This opinion will be unpublished and
may not be cited except as provided by
Minn. Stat. § 480A.08, subd. 3 (2016).
STATE OF MINNESOTA
IN COURT OF APPEALS
A16-1407
In the Matter of the Welfare of the Child of: G. A. and R. O. C. A., Parents.
Filed February 21, 2017
Affirmed
Stauber, Judge
Anoka County District Court
File No. 02-JV-15-304
R. O. C. A., Minneapolis, Minnesota (pro se respondent)
Kassius O. Benson, Madelyn Adams, Minneapolis, Minnesota (for appellant G.A.)
Considered and decided by Ross, Presiding Judge; Stauber, Judge; and Rodenberg,
Judge.
UNPUBLISHED OPINION
STAUBER, Judge
On appeal from the denial of appellant-mother’s petition to terminate the parental
rights of respondent-father, appellant argues that (1) her due-process rights were violated
because the district court improperly relied on facts not in the trial record; (2) the district
court clearly erred by concluding that appellant failed to demonstrate by clear and
convincing evidence that respondent legally abandoned the minor child; and
(3) termination of respondent’s parental rights is in the child’s best interest. We affirm.
FACTS
Appellant-mother G.A. and respondent-father R.A. are the biological parents of C.A.
The parties met in 1999, and C.A. was born in July 2001. The parties eventually separated,
and in April 2008, the parties stipulated to child-custody matters; the parties were granted
joint legal custody of C.A., with appellant granted sole physical custody, subject to
respondent’s unsupervised parenting time. Shortly thereafter, on June 26, 2008, the district
court issued an order setting respondent’s child-support obligation.

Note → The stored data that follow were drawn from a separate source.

Lemma onmessage_resume_eq (env : Env) (suspended : Suspended) (s : App) :
  let n := allocated s in
  let s3 :=
    match susp_decoded suspended with
    | Ok audioBuffer =>
        set_nextStartTimeRef (nextStartTimeRef s + duration audioBuffer)%Q
          (set_audioOut
             (audioOut s ++ [mkStartCall n (nextStartTimeRef s) (duration audioBuffer)
                               (currentTime env)])
             (set_activeSourcesRef
                (map (mark_started n)
                     (set_add (mkSource n audioBuffer false) (activeSourcesRef s)))
                (set_allocated (S n) s)))
    | Throw _ =>
        set_console (console s ++ [(LogError, "Audio playback error:"%string)]) s
    end in
  onmessage_resume env suspended s
  = (Ok tt,
     if sc_flag interrupted (susp_message suspended) then exec stopAllAudio s3 else s3).
Proof.
  cbv zeta. unfold onmessage_resume.
  assert (E : try_catch
                (audioBuffer <- lift (susp_decoded suspended) ;;
                 source <- createBufferSource audioBuffer ;;
                 modify (fun s => set_activeSourcesRef
                                    (set_add source (activeSourcesRef s)) s) ;;
                 when_ <- gets nextStartTimeRef ;;
                 source_start env source when_ ;;
                 modify (fun s => set_nextStartTimeRef
                                    (nextStartTimeRef s + duration audioBuffer)%Q s))
                (fun _ => console_error "Audio playback error:") s
              = (Ok tt,
                 match susp_decoded suspended with
                 | Ok audioBuffer =>
                     set_nextStartTimeRef (nextStartTimeRef s + duration audioBuffer)%Q
                       (set_audioOut
                          (audioOut s ++ [mkStartCall (allocated s) (nextStartTimeRef s)
                                            (duration audioBuffer) (currentTime env)])
                          (set_activeSourcesRef
                             (map (mark_started (allocated s))
                                  (set_add (mkSource (allocated s) audioBuffer false)
                                           (activeSourcesRef s)))
                             (set_allocated (S (allocated s)) s)))
                 | Throw _ =>
                     set_console
                       (console s ++ [(LogError, "Audio playback error:"%string)]) s
                 end)).
  { unfold createBufferSource, source_start, console_error. unfold_monad.
    destruct (susp_decoded suspended); reflexivity. }
  unfold mbind at 1. rewrite E.
  destruct (when_fields (sc_flag interrupted (susp_message suspended)) stopAllAudio
              (match susp_decoded suspended with
               | Ok audioBuffer =>
                   set_nextStartTimeRef (nextStartTimeRef s + duration audioBuffer)%Q
                     (set_audioOut
                        (audioOut s ++ [mkStartCall (allocated s) (nextStartTimeRef s)
                                          (duration audioBuffer) (currentTime env)])
                        (set_activeSourcesRef
                           (map (mark_started (allocated s))
                                (set_add (mkSource (allocated s) audioBuffer false)
                                         (activeSourcesRef s)))
                           (set_allocated (S (allocated s)) s)))
               | Throw _ =>
                   set_console
                     (console s ++ [(LogError, "Audio playback error:"%string)]) s
               end)) as [R4 E4].
  { apply stopAllAudio_fields. }
  cbn beta iota. rewrite run_eq, R4, E4. reflexivity.
Qed.

(** ** Scheduling (claims C1, C4, C5) *)

Lemma onmessage_exec (env : Env) (message : LiveServerMessage) (s : App) :
  exec (onmessage env message) s
  = let s1 := exec (accumulate_transcription message) s in
    let s2 := if sc_flag turnComplete message then exec (flush_turn env) s1 else s1 in
    let s3 := exec (play_audio env message) s2 in
    if sc_flag interrupted message then exec stopAllAudio s3 else s3.
Proof.
  unfold exec at 1. now rewrite onmessage_steps.
Qed.

Lemma transcript_steps_audio (env : Env) (message : LiveServerMessage) (s : App) :
  let s1 := exec (accumulate_transcription message) s in
  let s2 := if sc_flag turnComplete message then exec (flush_turn env) s1 else s1 in
  audio_view s2 = audio_view s.
Proof.
  cbv zeta.
  destruct (accumulate_fields message s) as [_ [_ [_ [_ H1]]]].
  destruct (sc_flag turnComplete message); [|exact H1].
  destruct (flush_fields env (exec (accumulate_transcription message) s))
    as [_ [_ [_ [_ H2]]]].
  congruence.
Qed.
(** X8: whatever [SDL_PollEvent] hands out, [PollEvents] forwards every
    input under the keyboard's device id, makes at most two calls per
    event, handles the events in order (polling a queue in two parts is
    polling it whole), and makes no call at all for events that are not
    controller button or axis events. *)
Theorem PollEvents_forwards_in_order w :
  (forall pending,
      Forall (fun c => device_of c = keyboard_id w) (PollEvents w pending)
      /\ (length (PollEvents w pending) <= 2 * length pending)%nat)
  /\ (forall q1 q2,
         PollEvents w (q1 ++ q2) = PollEvents w q1 ++ PollEvents w q2)
  /\ (forall pending,
         Forall (fun e => type e <> SDL_CONTROLLERBUTTONUP
                          /\ type e <> SDL_CONTROLLERBUTTONDOWN
                          /\ type e <> SDL_CONTROLLERAXISMOTION) pending ->
         PollEvents w pending = []).
Proof.
  split; [| split; [apply PollEvents_app |]].
  - induction pending as [| e pending [IHd IHl]]; [split; [constructor | cbn; lia] |].
    cbn [PollEvents]. split.
    + apply Forall_app. split; [apply PollEvents_switch_device | exact IHd].
    + rewrite length_app. pose proof (PollEvents_switch_length w e).
      cbn [length]. lia.
  - induction pending as [| e pending IH]; intros H; [reflexivity |].
    inversion H as [| e' p' (Hup & Hdown & Haxis) Hrest]; subst.
    cbn [PollEvents]. rewrite (IH Hrest), app_nil_r.
    unfold PollEvents_switch.
    destruct (Z.eqb_spec (type e) SDL_CONTROLLERBUTTONUP); [contradiction |].
    destruct (Z.eqb_spec (type e) SDL_CONTROLLERBUTTONDOWN); [contradiction |].
    destruct (Z.eqb_spec (type e) SDL_CONTROLLERAXISMOTION); [contradiction |].
    reflexivity.
Qed.

Lemma PollEvents_forwards_in_order_witness :
  PollEvents Samples.window [Samples2.other_event; Samples2.other_event] = [].
Proof.
  refine (proj2 (proj2 (PollEvents_forwards_in_order Samples.window))
            [Samples2.other_event; Samples2.other_event] _).
  repeat constructor; discriminate.
Defined.

Lemma GamepadSetMappings_entry w b it :
  find_if b (gamepad_mappings (GamepadSetMappings w)) = Some it ->
  fst it = b
  /\ In it [ (0, 65); (1, 83); (2, 90); (3, 88); (6, 77); (4, 78);
             (12, 71); (13, 70); (14, 72); (11, 84) ].
Proof.
  intros H. destruct (find_if_Some _ _ _ H) as [Hin Hb].
  split; [exact Hb | exact Hin].
Qed.

(** X9: with the table [GamepadSetMappings] builds, a controller button
    event makes one call if its button is one of the ten of the table and
    none otherwise (guide, sticks and shoulders forward nothing); the call
    is the one the keyboard handlers make for the button's key code; and
    two events are forwarded with the same key code exactly when they
    come from the same button. *)
Theorem gamepad_buttons_act_as_distinct_keys w :
  let w' := GamepadSetMappings w in
  (forall event,
      gamepadButtonEvent w' event = []
      <-> ~ In (button event) [0; 1; 2; 3; 4; 6; 11; 12; 13; 14])
  /\ (forall event c,
         In c (gamepadButtonEvent w' event) ->
         gamepadButtonEvent w' event
         = if Z.eqb (state event) SDL_PRESSED
           then keyPressEvent w' (key_code_of c)
           else keyReleaseEvent w' (key_code_of c))
  /\ (forall event1 event2 c1 c2,
         In c1 (gamepadButtonEvent w' event1) ->
         In c2 (gamepadButtonEvent w' event2) ->
         (key_code_of c1 = key_code_of c2 <-> button event1 = button event2)).
Proof.
  cbv zeta. split; [| split].
  - intros event. unfold gamepadButtonEvent.
    destruct (find_if (button event) _) as [it |] eqn:Hf.
    + destruct (GamepadSetMappings_entry _ _ _ Hf) as [Hb Hin].
      split.
      * destruct (Z.eqb _ _); discriminate.
      * intros Hn. exfalso. apply Hn. rewrite <- Hb.
        cbn in Hin. cbn.
        repeat (destruct Hin as [<- | Hin]; [cbn; tauto |]). destruct Hin.
    + split; [| reflexivity]. intros _ Hin.
      cbn in Hin.
      repeat (destruct Hin as [Hb | Hin];
              [ rewrite <- Hb in Hf; discriminate Hf |]).
      destruct Hin.
  - intros event c. unfold gamepadButtonEvent, keyPressEvent, keyReleaseEvent.
    destruct (find_if (button event) _) as [it |]; [| intros []].
    destruct (Z.eqb _ _); intros [<- | []]; reflexivity.
  - intros event1 event2 c1 c2. unfold gamepadButtonEvent.
    destruct (find_if (button event1) _) as [it1 |] eqn:H1; [| intros []].
    destruct (find_if (button event2) _) as [it2 |] eqn:H2;
      [| intros _ []].
    destruct (GamepadSetMappings_entry _ _ _ H1) as [Hb1 Hin1].
    destruct (GamepadSetMappings_entry _ _ _ H2) as [Hb2 Hin2].
    intros Hc1 Hc2.
    assert (Hk1 : key_code_of c1 = snd it1)
      by (destruct (Z.eqb (state event1) SDL_PRESSED);
          destruct Hc1 as [<- | []]; reflexivity).
    assert (Hk2 : key_code_of c2 = snd it2)
      by (destruct (Z.eqb (state event2) SDL_PRESSED);
          destruct Hc2 as [<- | []]; reflexivity).
    rewrite Hk1, Hk2, <- Hb1, <- Hb2. clear - Hin1 Hin2.
    cbn in Hin1, Hin2.
    repeat (destruct Hin1 as [<- | Hin1]); try destruct Hin1;
      repeat (destruct Hin2 as [<- | Hin2]); try destruct Hin2;
      cbn; split; intros H; try reflexivity; discriminate H.
Qed.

Because he was in the country illegally, respondent was ordered deported from the
United States as a child in March 1995, at a hearing in which he was not present. But it was
not until June 2008, shortly after the parties reached the stipulation for parenting time, that
respondent was detained and officially deported from the United States to Ecuador. Since
his deportation, C.A. has resided with appellant and her husband M.M., and respondent has
had no contact with his daughter.
In March 2015, appellant petitioned to terminate respondent’s parental rights on the
grounds of abandonment. The petition alleged that the “purpose of the termination of
parental rights in this matter is in the best interests of the minor child and will make way for
an adoption by her stepfather, [M.M.].” Respondent entered a denial to the petition and,
shortly thereafter, filed an answer and counter-petition to prevent termination of his parental
rights. Specifically, respondent alleged that he had a relationship with C.A., but that “his
forced deportation” and appellant’s “efforts to keep [C.A.] from respondent and his
family . . . prevented him from successfully making contact with [C.A.] from June 2008 to
present.”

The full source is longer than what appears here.